Historical Context: The 1970s and Political Violence
I remember the 70s — again, not the happiest epoch. Donna Summer and John Travolta. It was pretty horrible. 1,800 firebombings in America in the 70s. 1,800. You can Google Patty Hearst. That was one of the most infamous. 1,800 firebombings. College campuses were full of not just anger, but of arson. It was a different time in America.
Now the arson, the anger is virtual. It’s on social media. There’s not nearly any level of political violence, let alone assassination, that we had in the 70s. So again, like Secretary Rice said, everything is unprecedented if you don’t know history.
So it’s troubling. A degree of it is natural, is expected in a 340 million person country. It’s always been the case. We fought a Civil War where 600,000 people died.
You want to understand Trump, you go read H.W. Brands’ biography of Andrew Jackson.
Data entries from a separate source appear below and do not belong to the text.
(** * Csound.hxx: a shallow embedding of the host-side Csound controller

    The development follows [src/inst/include/csound/Csound.hxx]:

    - [ArgParser]: the whitespace tokenizer built on [strtok];
    - [CsoundThreadEvent] and its two subclasses, the commands carried by
      the event queue;
    - [CSound]: the controller object, its performance thread routine and
      the host operations [perform], [stop], [destroy], [readScore],
      [scoreEvent], [runUtility] and [getControlChannel].

    The Csound C API ([csound.h]) is not part of the file; it is taken as
    an interface ([Engine]) over which every definition is parametric. *)

From Stdlib Require Import ZArith List String Ascii Bool Lia.
From Stdlib Require Import Floats Uint63.
Import ListNotations.

Local Open Scope Z_scope.

(* ------------------------------------------------------------------ *)
(** * C strings and [strtok] *)

Definition NUL : ascii := Ascii.zero.

(** The tokenizer's delimiter set, the literal [" \t\r\n"]. *)
Definition delimiters : list ascii :=
  [" "%char; "009"%char; "013"%char; "010"%char].

Definition is_delim (c : ascii) : bool :=
  existsb (Ascii.eqb c) delimiters.

Definition is_nul (c : ascii) : bool := Ascii.eqb c NUL.

(** [std::string::c_str] read as a C string: the characters in front of
    the first NUL. This is what [strdup] copies. *)
Fixpoint c_str (s : list ascii) : list ascii :=
  match s with
  | [] => []
  | c :: r => if is_nul c then [] else c :: c_str r
  end.

Definition strdup (s : list ascii) : list ascii := c_str s.

(** What a callee handed [s.c_str()] reads of the [std::string] [s]. *)
Definition c_str_of (s : string) : string :=
  string_of_list_ascii (c_str (list_ascii_of_string s)).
Best book on Trump I’ve ever read. H.W. Brands’ biography of Andrew Jackson. Andrew Jackson abolished the Federal Reserve. Forget about appointing some hack to be head of the Federal Reserve — which, by the way, has a lot of problems with Trump. The problems are real. It’s the solutions that are sometimes dubious. But the problems that he’s identifying, he’s very talented at identifying the problems anyway.
So I’ve been down this road. That doesn’t mean I’m happy where it is now. I don’t like the demonization, and the demonization is also a social media phenomenon. But the social media space is different from firebombing real people, if you see what I mean. And so in some ways we’ve diverted that anger into the phones or onto the airwaves or into the ether. And again, I’m not happy with that, but I’m not overwhelmed that that’s the problem.
Reclaiming the National Story
The larger problem is just what you alluded to. The national story. What is the national story? What is the purpose of America? Where does America fit in history? Who are we as a people? That problem is a self-inflicted wound. We’ve done that to ourselves. We did that at universities, we did that in the culture, wider culture. We’ve continued to divide ourselves and emphasize the divisions rather than emphasize the commonalities.
The most amazing thing to me is that it’s the immigrants who know the answers to how American institutions work because they have to take the citizenship test. And it’s the people born here that are clueless because they don’t have the civics, they don’t take the citizenship test.
So like Secretary Rice said, national service is one really big and important idea to regain some sense of a national story as well as purpose, to bring that back. You don’t paper over the divisions. The divisions are real and they’re not something to be wished away, but they could be assimilated into a larger narrative of things that we share and why we’re here. And we’ve done that before, so we could do that again.
Thank you for your attention. I think I’m done.